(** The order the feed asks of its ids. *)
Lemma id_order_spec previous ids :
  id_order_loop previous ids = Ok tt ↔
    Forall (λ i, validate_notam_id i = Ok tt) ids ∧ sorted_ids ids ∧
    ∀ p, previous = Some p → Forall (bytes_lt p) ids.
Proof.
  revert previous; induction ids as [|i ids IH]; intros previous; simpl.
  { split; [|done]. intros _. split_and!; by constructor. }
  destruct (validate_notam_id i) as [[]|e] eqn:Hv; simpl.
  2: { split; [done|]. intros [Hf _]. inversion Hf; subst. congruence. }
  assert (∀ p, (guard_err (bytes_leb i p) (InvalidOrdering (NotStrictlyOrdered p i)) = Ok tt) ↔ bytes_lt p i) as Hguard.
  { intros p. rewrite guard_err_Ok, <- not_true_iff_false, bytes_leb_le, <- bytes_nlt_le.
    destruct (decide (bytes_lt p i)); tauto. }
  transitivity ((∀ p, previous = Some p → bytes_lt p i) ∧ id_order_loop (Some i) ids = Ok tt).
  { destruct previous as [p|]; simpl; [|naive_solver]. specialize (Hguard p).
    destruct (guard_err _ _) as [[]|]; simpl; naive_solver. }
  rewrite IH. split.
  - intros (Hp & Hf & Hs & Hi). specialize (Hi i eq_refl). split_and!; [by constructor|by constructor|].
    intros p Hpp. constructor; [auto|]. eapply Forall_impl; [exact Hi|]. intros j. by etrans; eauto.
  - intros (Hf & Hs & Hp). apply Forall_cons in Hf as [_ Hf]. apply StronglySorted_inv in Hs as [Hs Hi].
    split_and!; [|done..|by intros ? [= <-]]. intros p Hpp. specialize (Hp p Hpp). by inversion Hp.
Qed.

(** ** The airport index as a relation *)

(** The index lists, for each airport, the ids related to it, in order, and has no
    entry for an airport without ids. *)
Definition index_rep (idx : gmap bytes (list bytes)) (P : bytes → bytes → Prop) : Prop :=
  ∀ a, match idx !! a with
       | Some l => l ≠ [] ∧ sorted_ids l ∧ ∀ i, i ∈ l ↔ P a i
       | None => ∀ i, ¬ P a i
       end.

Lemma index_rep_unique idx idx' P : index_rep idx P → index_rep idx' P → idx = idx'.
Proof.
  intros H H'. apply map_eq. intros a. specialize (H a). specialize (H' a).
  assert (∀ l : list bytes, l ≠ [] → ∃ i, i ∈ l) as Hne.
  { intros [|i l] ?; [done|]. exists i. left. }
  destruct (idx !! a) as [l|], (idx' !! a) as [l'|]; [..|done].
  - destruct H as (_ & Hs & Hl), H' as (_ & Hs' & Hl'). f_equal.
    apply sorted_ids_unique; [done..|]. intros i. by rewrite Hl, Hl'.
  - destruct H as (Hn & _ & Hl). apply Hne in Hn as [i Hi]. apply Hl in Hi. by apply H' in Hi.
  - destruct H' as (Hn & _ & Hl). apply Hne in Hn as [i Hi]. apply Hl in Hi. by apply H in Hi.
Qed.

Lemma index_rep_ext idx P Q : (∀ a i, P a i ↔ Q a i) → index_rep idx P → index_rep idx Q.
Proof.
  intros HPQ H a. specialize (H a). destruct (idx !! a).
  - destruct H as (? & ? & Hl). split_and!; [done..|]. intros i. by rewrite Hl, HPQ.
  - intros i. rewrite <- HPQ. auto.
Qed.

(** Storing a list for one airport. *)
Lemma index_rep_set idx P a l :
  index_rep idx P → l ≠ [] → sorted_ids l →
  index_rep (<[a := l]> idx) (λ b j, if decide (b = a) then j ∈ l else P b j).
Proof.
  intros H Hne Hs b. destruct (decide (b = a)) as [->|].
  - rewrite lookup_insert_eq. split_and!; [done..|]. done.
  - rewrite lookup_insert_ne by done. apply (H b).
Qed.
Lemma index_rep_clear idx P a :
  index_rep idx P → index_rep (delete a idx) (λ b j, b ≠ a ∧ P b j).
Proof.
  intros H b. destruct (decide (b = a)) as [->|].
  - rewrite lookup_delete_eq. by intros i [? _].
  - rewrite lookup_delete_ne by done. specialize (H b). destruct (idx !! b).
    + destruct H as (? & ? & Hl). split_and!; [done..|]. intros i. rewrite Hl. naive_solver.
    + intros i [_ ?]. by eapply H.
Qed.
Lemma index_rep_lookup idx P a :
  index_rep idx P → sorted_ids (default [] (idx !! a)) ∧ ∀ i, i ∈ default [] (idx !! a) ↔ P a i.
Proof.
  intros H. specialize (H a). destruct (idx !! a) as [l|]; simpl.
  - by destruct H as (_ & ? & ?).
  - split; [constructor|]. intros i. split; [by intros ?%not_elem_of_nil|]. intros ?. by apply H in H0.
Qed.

◆ ◆ ◆ ◆ ◆ ◆ ◆

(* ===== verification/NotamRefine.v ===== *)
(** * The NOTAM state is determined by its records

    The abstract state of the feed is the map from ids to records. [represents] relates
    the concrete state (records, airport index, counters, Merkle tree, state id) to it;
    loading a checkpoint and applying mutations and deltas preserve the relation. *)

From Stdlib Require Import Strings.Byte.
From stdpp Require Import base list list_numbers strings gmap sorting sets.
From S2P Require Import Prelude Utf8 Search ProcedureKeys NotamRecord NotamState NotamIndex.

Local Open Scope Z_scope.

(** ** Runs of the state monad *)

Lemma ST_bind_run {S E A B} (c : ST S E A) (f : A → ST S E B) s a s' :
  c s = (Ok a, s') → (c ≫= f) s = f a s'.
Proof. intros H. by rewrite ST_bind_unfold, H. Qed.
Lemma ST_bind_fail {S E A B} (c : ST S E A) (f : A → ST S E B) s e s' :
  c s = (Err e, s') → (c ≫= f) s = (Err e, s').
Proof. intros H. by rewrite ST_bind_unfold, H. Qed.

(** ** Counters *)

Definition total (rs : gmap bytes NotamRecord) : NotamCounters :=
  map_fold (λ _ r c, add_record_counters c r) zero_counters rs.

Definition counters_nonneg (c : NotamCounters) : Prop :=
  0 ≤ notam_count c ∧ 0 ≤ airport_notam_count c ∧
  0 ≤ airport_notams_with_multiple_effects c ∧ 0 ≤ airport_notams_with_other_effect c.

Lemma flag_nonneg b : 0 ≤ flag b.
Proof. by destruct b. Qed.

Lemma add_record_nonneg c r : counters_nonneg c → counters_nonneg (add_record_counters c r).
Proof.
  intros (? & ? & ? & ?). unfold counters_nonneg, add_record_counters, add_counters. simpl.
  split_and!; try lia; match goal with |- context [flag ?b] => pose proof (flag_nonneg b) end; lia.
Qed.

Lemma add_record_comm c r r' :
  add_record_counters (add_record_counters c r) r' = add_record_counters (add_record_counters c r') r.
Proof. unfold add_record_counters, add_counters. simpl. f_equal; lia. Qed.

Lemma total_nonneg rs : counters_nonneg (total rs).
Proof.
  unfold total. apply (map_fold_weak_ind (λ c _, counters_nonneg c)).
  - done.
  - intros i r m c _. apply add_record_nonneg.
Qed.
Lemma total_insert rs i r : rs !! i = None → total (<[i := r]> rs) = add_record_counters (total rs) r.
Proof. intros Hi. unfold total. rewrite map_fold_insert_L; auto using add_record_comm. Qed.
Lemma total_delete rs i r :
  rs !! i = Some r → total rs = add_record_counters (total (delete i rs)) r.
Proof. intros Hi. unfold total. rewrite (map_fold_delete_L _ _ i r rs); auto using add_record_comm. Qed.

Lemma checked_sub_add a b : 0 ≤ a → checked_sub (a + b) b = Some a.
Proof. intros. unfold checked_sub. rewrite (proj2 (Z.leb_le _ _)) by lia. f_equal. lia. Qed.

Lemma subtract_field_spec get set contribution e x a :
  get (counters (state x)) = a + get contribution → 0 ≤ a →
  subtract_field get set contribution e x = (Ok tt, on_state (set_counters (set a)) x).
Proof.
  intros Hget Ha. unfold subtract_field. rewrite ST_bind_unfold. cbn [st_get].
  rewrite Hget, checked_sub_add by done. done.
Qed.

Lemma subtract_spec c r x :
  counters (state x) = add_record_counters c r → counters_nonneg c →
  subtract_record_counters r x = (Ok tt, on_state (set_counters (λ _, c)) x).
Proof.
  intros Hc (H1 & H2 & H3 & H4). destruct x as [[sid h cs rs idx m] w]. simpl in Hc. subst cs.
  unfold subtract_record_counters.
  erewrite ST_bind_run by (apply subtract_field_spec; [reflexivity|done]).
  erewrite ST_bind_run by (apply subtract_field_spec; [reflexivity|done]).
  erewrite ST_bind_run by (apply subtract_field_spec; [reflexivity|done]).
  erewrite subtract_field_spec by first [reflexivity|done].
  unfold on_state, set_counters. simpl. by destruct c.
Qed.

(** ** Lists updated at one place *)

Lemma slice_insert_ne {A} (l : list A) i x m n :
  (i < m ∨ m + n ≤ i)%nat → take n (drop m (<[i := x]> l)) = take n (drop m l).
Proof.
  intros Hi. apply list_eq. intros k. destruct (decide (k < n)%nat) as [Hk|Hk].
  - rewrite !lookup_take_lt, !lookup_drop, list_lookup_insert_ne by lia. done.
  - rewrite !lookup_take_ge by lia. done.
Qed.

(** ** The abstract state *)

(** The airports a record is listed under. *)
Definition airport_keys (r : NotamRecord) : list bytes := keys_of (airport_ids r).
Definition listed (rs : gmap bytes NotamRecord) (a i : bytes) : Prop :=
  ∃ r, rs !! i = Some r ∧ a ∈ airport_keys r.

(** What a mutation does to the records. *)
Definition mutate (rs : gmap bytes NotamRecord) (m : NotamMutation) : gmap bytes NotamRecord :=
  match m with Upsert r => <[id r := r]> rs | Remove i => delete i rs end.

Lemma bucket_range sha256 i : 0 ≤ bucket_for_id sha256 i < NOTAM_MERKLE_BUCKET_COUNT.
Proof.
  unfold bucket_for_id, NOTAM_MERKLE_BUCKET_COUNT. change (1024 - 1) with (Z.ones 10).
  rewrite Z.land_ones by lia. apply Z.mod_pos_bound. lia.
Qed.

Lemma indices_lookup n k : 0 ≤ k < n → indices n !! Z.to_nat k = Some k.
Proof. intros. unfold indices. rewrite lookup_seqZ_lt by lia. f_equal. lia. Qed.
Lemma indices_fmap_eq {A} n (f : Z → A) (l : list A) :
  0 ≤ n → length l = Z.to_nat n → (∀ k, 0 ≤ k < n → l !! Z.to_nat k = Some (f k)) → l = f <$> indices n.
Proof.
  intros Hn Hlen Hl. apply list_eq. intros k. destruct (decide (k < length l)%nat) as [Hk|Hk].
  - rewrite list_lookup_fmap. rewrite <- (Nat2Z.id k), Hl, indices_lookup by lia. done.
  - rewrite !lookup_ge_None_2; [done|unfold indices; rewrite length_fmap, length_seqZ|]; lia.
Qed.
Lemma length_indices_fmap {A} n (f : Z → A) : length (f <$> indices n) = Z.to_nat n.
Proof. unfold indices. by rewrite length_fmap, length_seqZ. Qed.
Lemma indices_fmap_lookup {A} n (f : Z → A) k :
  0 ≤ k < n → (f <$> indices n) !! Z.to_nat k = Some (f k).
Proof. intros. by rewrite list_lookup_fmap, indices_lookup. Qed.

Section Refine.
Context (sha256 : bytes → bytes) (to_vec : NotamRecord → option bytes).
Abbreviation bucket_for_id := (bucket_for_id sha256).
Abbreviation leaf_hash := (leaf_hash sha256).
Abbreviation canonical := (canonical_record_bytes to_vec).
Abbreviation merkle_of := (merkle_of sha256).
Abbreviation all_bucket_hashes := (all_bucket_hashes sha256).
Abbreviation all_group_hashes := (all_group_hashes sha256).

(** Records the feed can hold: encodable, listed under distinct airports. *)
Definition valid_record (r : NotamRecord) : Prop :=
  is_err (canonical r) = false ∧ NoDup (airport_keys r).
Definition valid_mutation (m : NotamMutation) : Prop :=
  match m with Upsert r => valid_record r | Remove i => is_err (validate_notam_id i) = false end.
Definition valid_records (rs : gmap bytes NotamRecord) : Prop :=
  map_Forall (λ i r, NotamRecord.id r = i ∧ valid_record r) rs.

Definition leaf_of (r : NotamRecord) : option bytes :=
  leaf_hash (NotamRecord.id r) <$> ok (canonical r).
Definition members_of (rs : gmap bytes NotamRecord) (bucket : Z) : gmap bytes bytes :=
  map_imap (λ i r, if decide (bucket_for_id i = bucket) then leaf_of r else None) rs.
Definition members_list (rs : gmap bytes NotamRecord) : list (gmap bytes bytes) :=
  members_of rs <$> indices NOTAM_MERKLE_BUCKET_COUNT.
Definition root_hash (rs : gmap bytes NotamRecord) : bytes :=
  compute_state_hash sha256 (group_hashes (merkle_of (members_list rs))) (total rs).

◆ ◆ ◆ ◆ ◆ ◆ ◆

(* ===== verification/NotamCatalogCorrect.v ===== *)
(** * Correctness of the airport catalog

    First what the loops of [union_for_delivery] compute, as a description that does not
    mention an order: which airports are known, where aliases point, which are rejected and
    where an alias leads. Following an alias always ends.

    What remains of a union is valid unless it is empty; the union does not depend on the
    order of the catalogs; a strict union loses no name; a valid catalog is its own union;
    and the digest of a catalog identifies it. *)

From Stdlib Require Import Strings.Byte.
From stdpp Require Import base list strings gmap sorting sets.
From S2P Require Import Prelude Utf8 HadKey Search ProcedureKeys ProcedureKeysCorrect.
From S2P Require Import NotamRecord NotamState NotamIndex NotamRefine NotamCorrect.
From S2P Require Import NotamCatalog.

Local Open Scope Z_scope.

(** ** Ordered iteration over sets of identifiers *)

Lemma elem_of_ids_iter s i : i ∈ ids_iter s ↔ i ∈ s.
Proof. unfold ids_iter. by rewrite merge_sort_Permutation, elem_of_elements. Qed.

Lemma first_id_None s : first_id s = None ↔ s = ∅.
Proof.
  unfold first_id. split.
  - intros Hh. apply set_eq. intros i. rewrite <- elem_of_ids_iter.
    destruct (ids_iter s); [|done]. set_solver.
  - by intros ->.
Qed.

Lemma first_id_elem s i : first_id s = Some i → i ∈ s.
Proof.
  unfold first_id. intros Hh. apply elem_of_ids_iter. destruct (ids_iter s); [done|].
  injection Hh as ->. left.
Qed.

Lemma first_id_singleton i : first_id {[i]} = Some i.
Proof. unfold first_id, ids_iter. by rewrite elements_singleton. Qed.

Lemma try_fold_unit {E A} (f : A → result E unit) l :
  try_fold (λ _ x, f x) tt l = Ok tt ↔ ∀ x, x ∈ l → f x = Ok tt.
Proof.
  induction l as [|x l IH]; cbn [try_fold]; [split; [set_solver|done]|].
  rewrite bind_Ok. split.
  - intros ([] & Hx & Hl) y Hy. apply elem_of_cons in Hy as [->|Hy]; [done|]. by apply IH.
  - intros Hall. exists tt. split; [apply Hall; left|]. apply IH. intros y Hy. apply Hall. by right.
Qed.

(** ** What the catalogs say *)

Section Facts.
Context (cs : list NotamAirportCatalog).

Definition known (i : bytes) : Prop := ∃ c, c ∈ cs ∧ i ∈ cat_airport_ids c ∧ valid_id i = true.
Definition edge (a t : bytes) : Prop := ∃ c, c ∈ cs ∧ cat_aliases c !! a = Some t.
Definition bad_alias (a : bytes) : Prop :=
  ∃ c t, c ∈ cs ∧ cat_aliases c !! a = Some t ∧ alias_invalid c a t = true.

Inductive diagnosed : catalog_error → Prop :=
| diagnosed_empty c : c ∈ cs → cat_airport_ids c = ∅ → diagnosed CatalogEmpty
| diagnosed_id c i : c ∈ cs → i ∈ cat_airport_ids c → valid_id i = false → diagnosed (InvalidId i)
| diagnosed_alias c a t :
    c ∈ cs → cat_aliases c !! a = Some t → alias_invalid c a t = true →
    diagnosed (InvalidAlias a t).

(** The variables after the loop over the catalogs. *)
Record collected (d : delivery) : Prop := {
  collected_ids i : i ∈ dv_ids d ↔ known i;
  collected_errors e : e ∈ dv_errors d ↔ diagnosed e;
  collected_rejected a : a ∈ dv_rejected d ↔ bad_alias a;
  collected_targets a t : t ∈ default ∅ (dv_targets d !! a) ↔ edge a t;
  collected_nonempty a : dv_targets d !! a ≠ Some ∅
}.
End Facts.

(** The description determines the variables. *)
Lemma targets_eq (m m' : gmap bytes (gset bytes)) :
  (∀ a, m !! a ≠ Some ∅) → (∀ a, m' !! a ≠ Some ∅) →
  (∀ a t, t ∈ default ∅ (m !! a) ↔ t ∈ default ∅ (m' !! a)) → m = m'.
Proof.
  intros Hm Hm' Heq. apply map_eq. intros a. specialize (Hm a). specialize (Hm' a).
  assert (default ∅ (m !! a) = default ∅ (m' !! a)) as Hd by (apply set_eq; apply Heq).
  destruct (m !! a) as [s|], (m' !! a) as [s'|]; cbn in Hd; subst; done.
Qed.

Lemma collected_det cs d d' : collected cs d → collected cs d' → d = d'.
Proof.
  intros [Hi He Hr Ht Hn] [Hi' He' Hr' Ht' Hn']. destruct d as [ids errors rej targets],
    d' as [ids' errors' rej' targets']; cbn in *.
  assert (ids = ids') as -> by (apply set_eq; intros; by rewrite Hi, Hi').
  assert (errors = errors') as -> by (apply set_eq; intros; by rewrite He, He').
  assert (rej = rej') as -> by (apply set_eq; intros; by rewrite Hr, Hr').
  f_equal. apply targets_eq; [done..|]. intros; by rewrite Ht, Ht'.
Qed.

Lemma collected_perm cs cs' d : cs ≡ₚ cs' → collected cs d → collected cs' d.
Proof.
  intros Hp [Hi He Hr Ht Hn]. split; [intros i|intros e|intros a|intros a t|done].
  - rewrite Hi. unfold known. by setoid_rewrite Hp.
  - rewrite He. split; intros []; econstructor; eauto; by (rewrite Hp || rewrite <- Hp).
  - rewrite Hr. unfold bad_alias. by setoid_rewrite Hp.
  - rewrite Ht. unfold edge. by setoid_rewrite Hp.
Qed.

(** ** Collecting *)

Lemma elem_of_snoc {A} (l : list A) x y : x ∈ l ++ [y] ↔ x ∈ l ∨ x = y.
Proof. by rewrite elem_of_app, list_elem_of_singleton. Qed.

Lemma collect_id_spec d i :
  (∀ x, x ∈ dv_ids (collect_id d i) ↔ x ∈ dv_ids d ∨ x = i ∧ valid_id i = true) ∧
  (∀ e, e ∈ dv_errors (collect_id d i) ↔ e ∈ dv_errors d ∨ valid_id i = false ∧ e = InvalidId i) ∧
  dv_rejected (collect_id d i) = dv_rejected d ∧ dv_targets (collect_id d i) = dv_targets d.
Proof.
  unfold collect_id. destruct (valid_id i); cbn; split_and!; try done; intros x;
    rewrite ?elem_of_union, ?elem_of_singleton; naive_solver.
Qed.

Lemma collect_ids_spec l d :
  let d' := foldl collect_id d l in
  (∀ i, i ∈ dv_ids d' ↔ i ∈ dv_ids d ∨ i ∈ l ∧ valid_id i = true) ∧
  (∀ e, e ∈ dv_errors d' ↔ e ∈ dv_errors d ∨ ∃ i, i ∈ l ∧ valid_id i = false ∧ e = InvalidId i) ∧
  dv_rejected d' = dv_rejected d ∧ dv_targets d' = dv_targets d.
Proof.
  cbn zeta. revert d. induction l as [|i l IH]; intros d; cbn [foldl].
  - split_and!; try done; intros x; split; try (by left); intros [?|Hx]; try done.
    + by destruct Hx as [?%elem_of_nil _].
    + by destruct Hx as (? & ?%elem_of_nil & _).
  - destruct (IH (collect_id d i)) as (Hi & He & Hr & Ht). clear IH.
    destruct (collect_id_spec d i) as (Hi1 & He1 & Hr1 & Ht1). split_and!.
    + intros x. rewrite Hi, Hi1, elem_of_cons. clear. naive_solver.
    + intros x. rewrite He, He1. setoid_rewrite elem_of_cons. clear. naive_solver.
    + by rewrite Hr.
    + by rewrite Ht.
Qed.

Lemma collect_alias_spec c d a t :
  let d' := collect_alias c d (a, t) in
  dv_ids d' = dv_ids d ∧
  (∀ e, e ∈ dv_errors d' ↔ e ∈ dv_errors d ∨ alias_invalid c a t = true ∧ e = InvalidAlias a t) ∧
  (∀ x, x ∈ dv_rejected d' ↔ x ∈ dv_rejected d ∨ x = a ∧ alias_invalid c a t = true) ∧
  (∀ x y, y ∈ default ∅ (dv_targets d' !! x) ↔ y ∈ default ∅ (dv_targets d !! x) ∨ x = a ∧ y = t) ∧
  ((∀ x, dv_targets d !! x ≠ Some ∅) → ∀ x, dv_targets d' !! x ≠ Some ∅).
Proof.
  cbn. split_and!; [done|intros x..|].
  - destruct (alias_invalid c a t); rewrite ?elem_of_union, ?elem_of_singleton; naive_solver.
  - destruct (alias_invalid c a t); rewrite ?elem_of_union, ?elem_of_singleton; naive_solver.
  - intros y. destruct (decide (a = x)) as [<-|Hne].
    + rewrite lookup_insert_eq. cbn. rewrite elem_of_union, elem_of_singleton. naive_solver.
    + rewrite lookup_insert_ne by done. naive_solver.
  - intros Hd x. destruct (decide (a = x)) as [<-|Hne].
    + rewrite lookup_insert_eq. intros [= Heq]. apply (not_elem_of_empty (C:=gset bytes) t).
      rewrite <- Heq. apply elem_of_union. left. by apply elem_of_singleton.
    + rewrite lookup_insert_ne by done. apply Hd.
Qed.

◆ ◆ ◆ ◆ ◆ ◆ ◆

§ **Work order**
Locate all lines in the listing above with the word "stdpp" and copy them.

§ **Output below**
From stdpp Require Import base list list_numbers strings gmap sorting sets.
From stdpp Require Import base list strings gmap sorting sets.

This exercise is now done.